*WHAT IS REQUIRED*
Show every line of the data where the word "BTreeSet" can be found.

*INPUT*
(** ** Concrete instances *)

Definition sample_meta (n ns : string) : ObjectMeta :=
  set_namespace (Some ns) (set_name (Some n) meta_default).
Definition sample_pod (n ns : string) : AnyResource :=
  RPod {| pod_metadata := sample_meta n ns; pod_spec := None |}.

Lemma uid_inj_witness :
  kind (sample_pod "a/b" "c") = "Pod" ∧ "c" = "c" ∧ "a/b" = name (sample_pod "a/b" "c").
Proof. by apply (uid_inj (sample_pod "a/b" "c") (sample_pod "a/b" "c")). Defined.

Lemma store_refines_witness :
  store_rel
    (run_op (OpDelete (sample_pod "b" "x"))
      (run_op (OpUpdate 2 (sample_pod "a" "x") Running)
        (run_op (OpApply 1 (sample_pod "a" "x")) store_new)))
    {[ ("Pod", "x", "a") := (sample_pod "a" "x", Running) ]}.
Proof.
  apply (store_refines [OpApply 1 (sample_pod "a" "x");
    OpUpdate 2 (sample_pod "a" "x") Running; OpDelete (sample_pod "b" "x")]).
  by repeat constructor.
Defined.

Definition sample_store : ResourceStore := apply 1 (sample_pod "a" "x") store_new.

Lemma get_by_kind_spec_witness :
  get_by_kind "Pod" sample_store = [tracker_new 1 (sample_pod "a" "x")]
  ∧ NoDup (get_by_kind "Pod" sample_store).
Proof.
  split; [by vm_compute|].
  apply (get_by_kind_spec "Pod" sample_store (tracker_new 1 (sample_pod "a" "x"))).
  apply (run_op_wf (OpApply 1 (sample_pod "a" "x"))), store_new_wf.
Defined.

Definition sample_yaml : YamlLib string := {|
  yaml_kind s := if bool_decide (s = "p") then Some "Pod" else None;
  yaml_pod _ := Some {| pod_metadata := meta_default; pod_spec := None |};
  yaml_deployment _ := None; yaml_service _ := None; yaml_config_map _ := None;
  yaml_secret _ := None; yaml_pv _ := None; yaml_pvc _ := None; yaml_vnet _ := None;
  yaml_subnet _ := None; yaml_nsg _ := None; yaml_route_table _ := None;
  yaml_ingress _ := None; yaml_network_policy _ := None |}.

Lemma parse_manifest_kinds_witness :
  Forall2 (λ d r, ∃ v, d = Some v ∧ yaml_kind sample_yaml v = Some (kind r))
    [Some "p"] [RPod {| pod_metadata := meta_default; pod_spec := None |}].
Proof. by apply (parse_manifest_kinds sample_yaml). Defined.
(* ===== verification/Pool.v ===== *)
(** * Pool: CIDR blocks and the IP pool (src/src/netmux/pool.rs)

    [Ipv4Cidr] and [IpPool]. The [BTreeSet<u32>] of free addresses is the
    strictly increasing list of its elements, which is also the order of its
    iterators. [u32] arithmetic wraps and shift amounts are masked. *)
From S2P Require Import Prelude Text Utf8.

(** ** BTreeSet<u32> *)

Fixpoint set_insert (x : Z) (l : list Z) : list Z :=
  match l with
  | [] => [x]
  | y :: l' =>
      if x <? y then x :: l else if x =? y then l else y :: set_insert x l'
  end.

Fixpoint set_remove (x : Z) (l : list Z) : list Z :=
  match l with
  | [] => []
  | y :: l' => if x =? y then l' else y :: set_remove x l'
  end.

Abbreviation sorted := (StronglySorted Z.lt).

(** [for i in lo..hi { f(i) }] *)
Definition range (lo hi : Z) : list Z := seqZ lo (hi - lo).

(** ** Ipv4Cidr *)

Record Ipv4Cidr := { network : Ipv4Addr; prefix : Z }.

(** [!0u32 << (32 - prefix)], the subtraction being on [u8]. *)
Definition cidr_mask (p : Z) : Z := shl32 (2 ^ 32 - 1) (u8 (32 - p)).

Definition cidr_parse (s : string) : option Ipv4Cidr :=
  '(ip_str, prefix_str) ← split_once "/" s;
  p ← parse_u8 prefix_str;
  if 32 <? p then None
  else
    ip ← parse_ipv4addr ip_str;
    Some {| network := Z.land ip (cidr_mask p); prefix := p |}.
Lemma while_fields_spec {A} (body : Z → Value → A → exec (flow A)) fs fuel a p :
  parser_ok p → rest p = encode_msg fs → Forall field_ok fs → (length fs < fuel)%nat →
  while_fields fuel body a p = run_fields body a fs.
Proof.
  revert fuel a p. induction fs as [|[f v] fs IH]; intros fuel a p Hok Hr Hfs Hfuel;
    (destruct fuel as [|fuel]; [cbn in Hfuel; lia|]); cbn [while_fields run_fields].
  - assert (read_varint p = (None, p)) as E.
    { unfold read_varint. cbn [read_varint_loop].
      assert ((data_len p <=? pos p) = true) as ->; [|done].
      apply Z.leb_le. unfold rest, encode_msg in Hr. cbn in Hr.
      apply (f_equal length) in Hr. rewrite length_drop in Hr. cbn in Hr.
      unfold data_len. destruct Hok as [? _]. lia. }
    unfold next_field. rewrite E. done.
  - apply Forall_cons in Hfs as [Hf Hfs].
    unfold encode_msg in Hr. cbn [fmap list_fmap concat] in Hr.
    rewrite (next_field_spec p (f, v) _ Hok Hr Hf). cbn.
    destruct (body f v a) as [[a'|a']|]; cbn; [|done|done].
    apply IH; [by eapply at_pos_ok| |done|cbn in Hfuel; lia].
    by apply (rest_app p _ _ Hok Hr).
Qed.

*ANSWER SPACE*
    [Ipv4Cidr] and [IpPool]. The [BTreeSet<u32>] of free addresses is the
(** ** BTreeSet<u32> *)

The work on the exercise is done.